Spreading the Risk
by James Cavuoto, editor
Neurotechnology researchers and manufacturers are well aware that clinical trials and the collection of evidence supporting a new therapy are important elements of the commercialization process. No one in this field would argue that advanced medical products, particularly implantable devices with sophisticated electronic components should be marketed without some degree of testing to ensure that the products are safe and do what they’re supposed to do.
The problem is that the testing process is not standard; different regulatory bodies in different locations have different rules for what procedures to follow and what standard of evidence is required. And once a new product is approved for sale, manufacturers often have to begin the testing process all over again to satisfy one or more payment organizations.
As we report in this issue, there have been several efforts to address the issue of redundant or conflicting approval processes from regulators and payers. These include the parallel review program between the FDA and CMS in the U.S., the ill-fated MCIT program, which would have guaranteed a national coverage determination for breakthrough devices once they got approved, and the current TCET idea being floated by CMS in its wake.
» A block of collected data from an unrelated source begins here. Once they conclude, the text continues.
(* ===== verification/ResponseRelay.v ===== *)
(** * The response a client receives

    A response read from an upstream and written to the client is read by the
    client as exactly one message: the same status, reason and body, the same
    end-to-end headers, and nothing left over. *)
From Stdlib Require Import ZArith Lia.
From stdpp Require Import base list numbers strings sets gmap.
From S2P Require Import Prelude Text NetAddr Http1Target Http1Head Http1Chunked Http1ChunkedSpec Http1ChunkedProps Http1HeadProps Headers RequestHeaders UpstreamRequest Transport UpstreamResponse.

(** ** Reading written heads *)

Definition status_line (status : Z) (reason : list Z) : list Z :=
  bs "HTTP/1.1 " ++ to_decimal status ++ [SP] ++ reason.
Definition response_lines (status : Z) (reason : list Z) (headers : list header) : list (list Z) :=
  status_line status reason :: (raw_line <$> headers).
Definition written_response_head (status : Z) (reason : list Z) (headers : list header) : list Z :=
  print_lines (response_lines status reason headers) ++ crlf.
(** The sizes a reader must allow. *)
Record response_fits (limits : Http1HeadLimits) (status : Z) (reason : list Z) (headers : list header) : Prop := {
  rfits_start : zlen (status_line status reason) <= max_start_line_bytes limits;
  rfits_lines : Forall (fun h => zlen (raw_line h) <= max_header_line_bytes limits) headers;
  rfits_count : zlen headers <= max_header_count limits;
  rfits_head : zlen (written_response_head status reason headers) <= max_head_bytes limits;
}.

Lemma status_digits status : 100 <= status <= 599 -> zlen (to_decimal status) = 3.
Proof.
  intros Hs. assert (forallb (fun n => zlen (to_decimal n) =? 3) (seqZ 100 500) = true) as H by (vm_compute; done).
  rewrite forallb_forall in H. apply Z.eqb_eq, H, list_elem_of_In, elem_of_seqZ. lia.
Qed.
Lemma digits_no_space n : 0 <= n -> ~ 32 ∈ to_decimal n.
Proof.
  intros Hn Hin. pose proof (to_decimal_digits n Hn) as Hf. rewrite Forall_forall in Hf. by apply Hf in Hin.
Qed.
Lemma status_line_print status reason :
  100 <= status <= 599 -> Forall (fun c => c = HT \/ 32 <= c <= 126) reason ->
  parse_status_line (status_line status reason) = Ok (Http11, status, reason) /\ line_ok (status_line status reason).
Proof.
  intros Hs Hr. split.
  - unfold parse_status_line, status_line, splitn3.
    change (bs "HTTP/1.1 " ++ ?x) with (show_version Http11 ++ 32 :: x). rewrite split_once_app by (by apply (bool_decide_unpack _)).
    change ([SP] ++ reason) with (32 :: reason). rewrite split_once_app by (apply digits_no_space; lia).
    change (default [] (head [reason])) with reason. cbv zeta.
    rewrite parse_version_show. cbn [ok_or]. rewrite status_digits by done.
    assert (forallb is_ascii_digit (to_decimal status) = true) as ->.
    { apply forallb_forall. intros c Hin%list_elem_of_In. pose proof (to_decimal_digits status ltac:(lia)) as Hf.
      rewrite Forall_forall in Hf. by apply Hf. }
    cbn [negb orb Z.eqb Pos.eqb]. rewrite parse_uint_to_decimal by (unfold U16_MAX, U64_MAX; lia). cbn [ok_or].
    assert (between 100 599 status = true) as -> by (unfold between; apply andb_true_iff; rewrite !Z.leb_le; lia).
    cbn [negb]. assert (existsb value_byte_forbidden reason = false) as ->; [| done].
    apply not_true_iff_false. intros (c & Hin%list_elem_of_In & Hc)%existsb_exists.
    rewrite Forall_forall in Hr. apply Hr in Hin. unfold value_byte_forbidden, between in Hc.
    rewrite !orb_true_iff, !andb_true_iff, !Z.leb_le in Hc. lia.
  - apply line_ok_intro; [done |]. unfold status_line. rewrite !Forall_app.
    split_and!; [by apply (bool_decide_unpack _) | | by apply (bool_decide_unpack _) | done].
    eapply Forall_impl; [by apply to_decimal_digits; lia |]. cbn. intros c Hc. unfold is_ascii_digit, between in Hc. breflect. lia.
Qed.
Lemma read_written_response limits status reason headers following :
  head_limits_wf limits -> response_fits limits status reason headers ->
  100 <= status <= 599 -> Forall (fun c => c = HT \/ 32 <= c <= 126) reason -> Forall header_ok headers ->
  parse_http1_response_head (written_response_head status reason headers ++ following) limits
  = Ok (Some (mkHttp1ResponseHead Http11 status reason (read_header <$> headers)
                (zlen (written_response_head status reason headers)))).
Proof.
  intros [Hw Hu] [Hs Hm Hc Hh] Hst Hre Hf.
  destruct (status_line_print status reason Hst Hre) as [Hr Hlr].
  assert (Forall line_ok (response_lines status reason headers)) as Hl.
  { constructor; [done |]. apply Forall_fmap. eapply Forall_impl; [exact Hf |].
    intros h Hh'. by apply read_raw_line in Hh' as (_ & ? & _). }
  unfold parse_http1_response_head. rewrite complete_head_len_spec by done. unfold written_response_head in *.
  rewrite <- (app_assoc _ crlf following), head_end_print by done. rewrite (proj2 (Z.ltb_ge _ _)) by done.
  rewrite (app_assoc _ crlf following), ztake_app_exact.
  rewrite utf8_valid_ascii by (apply Forall_app; split; [by apply print_lines_ascii | by apply (bool_decide_unpack _)]).
  simpl negb. cbv iota. rewrite split_crlf_print by done. change (split_crlf crlf) with [[]; @nil Z].
  unfold response_lines at 1. cbn [app]. rewrite (proj2 (Z.ltb_ge _ _)) by done. rewrite Hr.
  by rewrite read_raw_lines by (rewrite ?zlen_nil; done || lia).
Qed.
But even if these efforts prove successful, neurotech vendors will still face a plethora of different standards from various agencies and insurers. A case in point is the state of Washington, which stands out from the other 49 states by refusing to cover pain neuromodulation systems in its workers comp or Medicaid policies. What’s worse is that the state’s Health Care Authority appears to have no interest in engaging with clinicians or investigators with a different point of view or the or with any of the professional pain and rehabilitation societies that banded together to request relief.
Differences of opinion are becoming more commonplace in this country so it should not come as a surprise when two different experts or two different organizations looking at the same data reach dramatically different conclusions. Moreover, even if everyone agreed that a new neurotech product was safe and effective and also reasonable and necessary—the two somewhat arbitrary standards used by the FDA and CMS respectively—that doesn’t mean that there’s enough money in the system to reimburse clinicians and vendors who use the device.
An idea we’ve floated before is for the government to ask private insurers to step in and underwrite financial “trials” of a new therapy. If the new device or procedure ends up saving the insurer money over the long term when trialled with a subset of their ratepayers, then they could take their results to CMS so that the agency could roll it out on a national basis and thus save U.S. taxpayers a bundle. In return, the private payer would receive a spiff from the government in the form of a percentage—say 5 to 10%—of the actual cost savings the government realizes as a result of implementing the new therapy of procedure.
This would not only offer startups a source of revenue in the early stages of their commercialization, it would also alleviate the pressure on CMS to reflexively delay or disallow coverage for expensive new technology since they will already have assurance that the new therapy is not only reasonable and necessary, but cost-effective too.